Definition load_transactions (env : oracle) (self : t) : outcome (dict Transaction.t) :=
  load (fun i => Transaction.from_dict (now_at env i) (reference_at env i)
                   (reference_at' env i))
    (transactions_file self).

End DataManager.

(** ** [models/bank_system.py] *)

Module BankSystem.

Import Transaction.

Record t := {
  data_manager : DataManager.t;
  users : dict User.t;
  accounts : dict Account.t;
  transactions : dict Transaction.t
}.

(** [BankSystem.__init__] over the data directory [dir]. *)
Definition init (env : DataManager.oracle) (dir : DataManager.t) : outcome t :=
  users' <- DataManager.load_users env dir ;;
  accounts' <- DataManager.load_accounts env dir ;;
  transactions' <- DataManager.load_transactions env dir ;;
  Return {| data_manager := dir; users := users'; accounts := accounts';
            transactions := transactions' |}.

(** [self.transactions[transaction.transaction_id] = transaction] *)
Definition record_transaction (store : dict Transaction.t) (transaction : Transaction.t)
  : dict Transaction.t :=
  dict_set store (transaction_id transaction) transaction.

(** The state after the body of an operation: the two collections as they
    stand, and the data directory after the saves the operation made. *)
Definition commit (self : t) (accounts' : dict Account.t)
  (transactions' : dict Transaction.t) (save_accounts : bool) : t :=
  let dir := if save_accounts
             then DataManager.save_accounts (data_manager self) accounts'
             else data_manager self in
  {| data_manager := DataManager.save_transactions dir transactions';
     users := users self;
     accounts := accounts';
     transactions := transactions' |}.

Definition create_account (adr : Account.draw) (tdr : Transaction.draw) (self : t)
  (user_id account_type : string) (initial_balance : float) : Account.t * t :=
  let account := Account.create_account adr user_id account_type initial_balance in
  let accounts' := dict_set (accounts self) (Account.account_id account) account in
  let transactions' :=
    if (0 <? initial_balance)%float then
      let transaction :=
        create_transaction tdr (Account.account_id account) DEPOSIT initial_balance
          "Initial deposit" None in
      record_transaction (transactions self) (complete_transaction transaction)
    else transactions self in
  (account, commit self accounts' transactions' true).

Definition get_user_accounts (self : t) (user_id : string) : list Account.t :=
  filter (fun account => String.eqb (Account.user_id account) user_id
                         && Account.is_active account)
    (dict_values (accounts self)).

(** The first active account with this number: its reference in
    [self.accounts] and the object. *)
Definition get_account_by_number (self : t) (account_number : string)
  : option (string * Account.t) :=
  find (fun entry => String.eqb (Account.account_number (snd entry)) account_number
                     && Account.is_active (snd entry))
    (accounts self).

Definition get_account_by_id (self : t) (account_id : string) : option Account.t :=
  dict_get (accounts self) account_id.

Definition deposit (tdr : Transaction.draw) (self : t) (account_id : string)
  (amount : float) (description : string) : bool * t :=
  match get_account_by_id self account_id with
  | None => (false, self)
  | Some account =>
      if (amount <=? 0)%float then (false, self)
      else
        let transaction :=
          create_transaction tdr account_id DEPOSIT amount description None in
        let '(ok, account') := Account.deposit account amount in
        if ok then
          (true,
           commit self (dict_set (accounts self) account_id account')
             (record_transaction (transactions self) (complete_transaction transaction))
             true)
        else
          (false,
           commit self (accounts self)
             (record_transaction (transactions self) (fail_transaction transaction))
             false)
  end.

Definition withdraw (tdr : Transaction.draw) (self : t) (account_id : string)
  (amount : float) (description : string) : bool * t :=
  match get_account_by_id self account_id with
  | None => (false, self)
  | Some account =>
      if (amount <=? 0)%float then (false, self)
      else
        let transaction :=
          create_transaction tdr account_id WITHDRAWAL amount description None in
        let '(ok, account') := Account.withdraw account amount in
        if ok then
          (true,
           commit self (dict_set (accounts self) account_id account')
             (record_transaction (transactions self) (complete_transaction transaction))
             true)
        else
          (false,
           commit self (accounts self)
             (record_transaction (transactions self) (fail_transaction transaction))
             false)
  end.

(** [tdr] is drawn for the transfer record, [tdr'] for the deposit record of
    the target account. *)
Definition transfer (tdr tdr' : Transaction.draw) (self : t)
  (from_account_id to_account_number : string) (amount : float)
  (description : string) : bool * t :=
  match get_account_by_id self from_account_id,
        get_account_by_number self to_account_number with
  | Some from_account, Some (to_ref, to_account) =>
      if (amount <=? 0)%float then (false, self)
      else
        let transaction :=
          create_transaction tdr from_account_id TRANSFER amount description
            (Some (Account.account_id to_account)) in
        let '(ok, accounts') :=
          Account.transfer_to from_account from_account_id to_ref amount
            (accounts self) in
        if ok then
          let transactions' :=
            record_transaction (transactions self) (complete_transaction transaction) in
          let deposit_transaction :=
            create_transaction tdr' (Account.account_id to_account) DEPOSIT amount
              ("Transfer from " ++ Account.account_number from_account)
              (Some (Account.account_id from_account)) in
          (true,
           commit self accounts'
             (record_transaction transactions' (complete_transaction deposit_transaction))
             true)
        else
          (false,
           commit self (accounts self)
             (record_transaction (transactions self) (fail_transaction transaction))
             false)
  | _, _ => (false, self)
  end.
○ ○ ○ ○ ○ ○ ○
Could you produce an exact copy of the whole listing?

Definition load_transactions (env : oracle) (self : t) : outcome (dict Transaction.t) :=
  load (fun i => Transaction.from_dict (now_at env i) (reference_at env i)
                   (reference_at' env i))
    (transactions_file self).

End DataManager.

(** ** [models/bank_system.py] *)

Module BankSystem.

Import Transaction.

Record t := {
  data_manager : DataManager.t;
  users : dict User.t;
  accounts : dict Account.t;
  transactions : dict Transaction.t
}.

(** [BankSystem.__init__] over the data directory [dir]. *)
Definition init (env : DataManager.oracle) (dir : DataManager.t) : outcome t :=
  users' <- DataManager.load_users env dir ;;
  accounts' <- DataManager.load_accounts env dir ;;
  transactions' <- DataManager.load_transactions env dir ;;
  Return {| data_manager := dir; users := users'; accounts := accounts';
            transactions := transactions' |}.

(** [self.transactions[transaction.transaction_id] = transaction] *)
Definition record_transaction (store : dict Transaction.t) (transaction : Transaction.t)
  : dict Transaction.t :=
  dict_set store (transaction_id transaction) transaction.

(** The state after the body of an operation: the two collections as they
    stand, and the data directory after the saves the operation made. *)
Definition commit (self : t) (accounts' : dict Account.t)
  (transactions' : dict Transaction.t) (save_accounts : bool) : t :=
  let dir := if save_accounts
             then DataManager.save_accounts (data_manager self) accounts'
             else data_manager self in
  {| data_manager := DataManager.save_transactions dir transactions';
     users := users self;
     accounts := accounts';
     transactions := transactions' |}.

Definition create_account (adr : Account.draw) (tdr : Transaction.draw) (self : t)
  (user_id account_type : string) (initial_balance : float) : Account.t * t :=
  let account := Account.create_account adr user_id account_type initial_balance in
  let accounts' := dict_set (accounts self) (Account.account_id account) account in
  let transactions' :=
    if (0 <? initial_balance)%float then
      let transaction :=
        create_transaction tdr (Account.account_id account) DEPOSIT initial_balance
          "Initial deposit" None in
      record_transaction (transactions self) (complete_transaction transaction)
    else transactions self in
  (account, commit self accounts' transactions' true).

Definition get_user_accounts (self : t) (user_id : string) : list Account.t :=
  filter (fun account => String.eqb (Account.user_id account) user_id
                         && Account.is_active account)
    (dict_values (accounts self)).

(** The first active account with this number: its reference in
    [self.accounts] and the object. *)
Definition get_account_by_number (self : t) (account_number : string)
  : option (string * Account.t) :=
  find (fun entry => String.eqb (Account.account_number (snd entry)) account_number
                     && Account.is_active (snd entry))
    (accounts self).

Definition get_account_by_id (self : t) (account_id : string) : option Account.t :=
  dict_get (accounts self) account_id.

Definition deposit (tdr : Transaction.draw) (self : t) (account_id : string)
  (amount : float) (description : string) : bool * t :=
  match get_account_by_id self account_id with
  | None => (false, self)
  | Some account =>
      if (amount <=? 0)%float then (false, self)
      else
        let transaction :=
          create_transaction tdr account_id DEPOSIT amount description None in
        let '(ok, account') := Account.deposit account amount in
        if ok then
          (true,
           commit self (dict_set (accounts self) account_id account')
             (record_transaction (transactions self) (complete_transaction transaction))
             true)
        else
          (false,
           commit self (accounts self)
             (record_transaction (transactions self) (fail_transaction transaction))
             false)
  end.

Definition withdraw (tdr : Transaction.draw) (self : t) (account_id : string)
  (amount : float) (description : string) : bool * t :=
  match get_account_by_id self account_id with
  | None => (false, self)
  | Some account =>
      if (amount <=? 0)%float then (false, self)
      else
        let transaction :=
          create_transaction tdr account_id WITHDRAWAL amount description None in
        let '(ok, account') := Account.withdraw account amount in
        if ok then
          (true,
           commit self (dict_set (accounts self) account_id account')
             (record_transaction (transactions self) (complete_transaction transaction))
             true)
        else
          (false,
           commit self (accounts self)
             (record_transaction (transactions self) (fail_transaction transaction))
             false)
  end.

(** [tdr] is drawn for the transfer record, [tdr'] for the deposit record of
    the target account. *)
Definition transfer (tdr tdr' : Transaction.draw) (self : t)
  (from_account_id to_account_number : string) (amount : float)
  (description : string) : bool * t :=
  match get_account_by_id self from_account_id,
        get_account_by_number self to_account_number with
  | Some from_account, Some (to_ref, to_account) =>
      if (amount <=? 0)%float then (false, self)
      else
        let transaction :=
          create_transaction tdr from_account_id TRANSFER amount description
            (Some (Account.account_id to_account)) in
        let '(ok, accounts') :=
          Account.transfer_to from_account from_account_id to_ref amount
            (accounts self) in
        if ok then
          let transactions' :=
            record_transaction (transactions self) (complete_transaction transaction) in
          let deposit_transaction :=
            create_transaction tdr' (Account.account_id to_account) DEPOSIT amount
              ("Transfer from " ++ Account.account_number from_account)
              (Some (Account.account_id from_account)) in
          (true,
           commit self accounts'
             (record_transaction transactions' (complete_transaction deposit_transaction))
             true)
        else
          (false,
           commit self (accounts self)
             (record_transaction (transactions self) (fail_transaction transaction))
             false)
  | _, _ => (false, self)
  end.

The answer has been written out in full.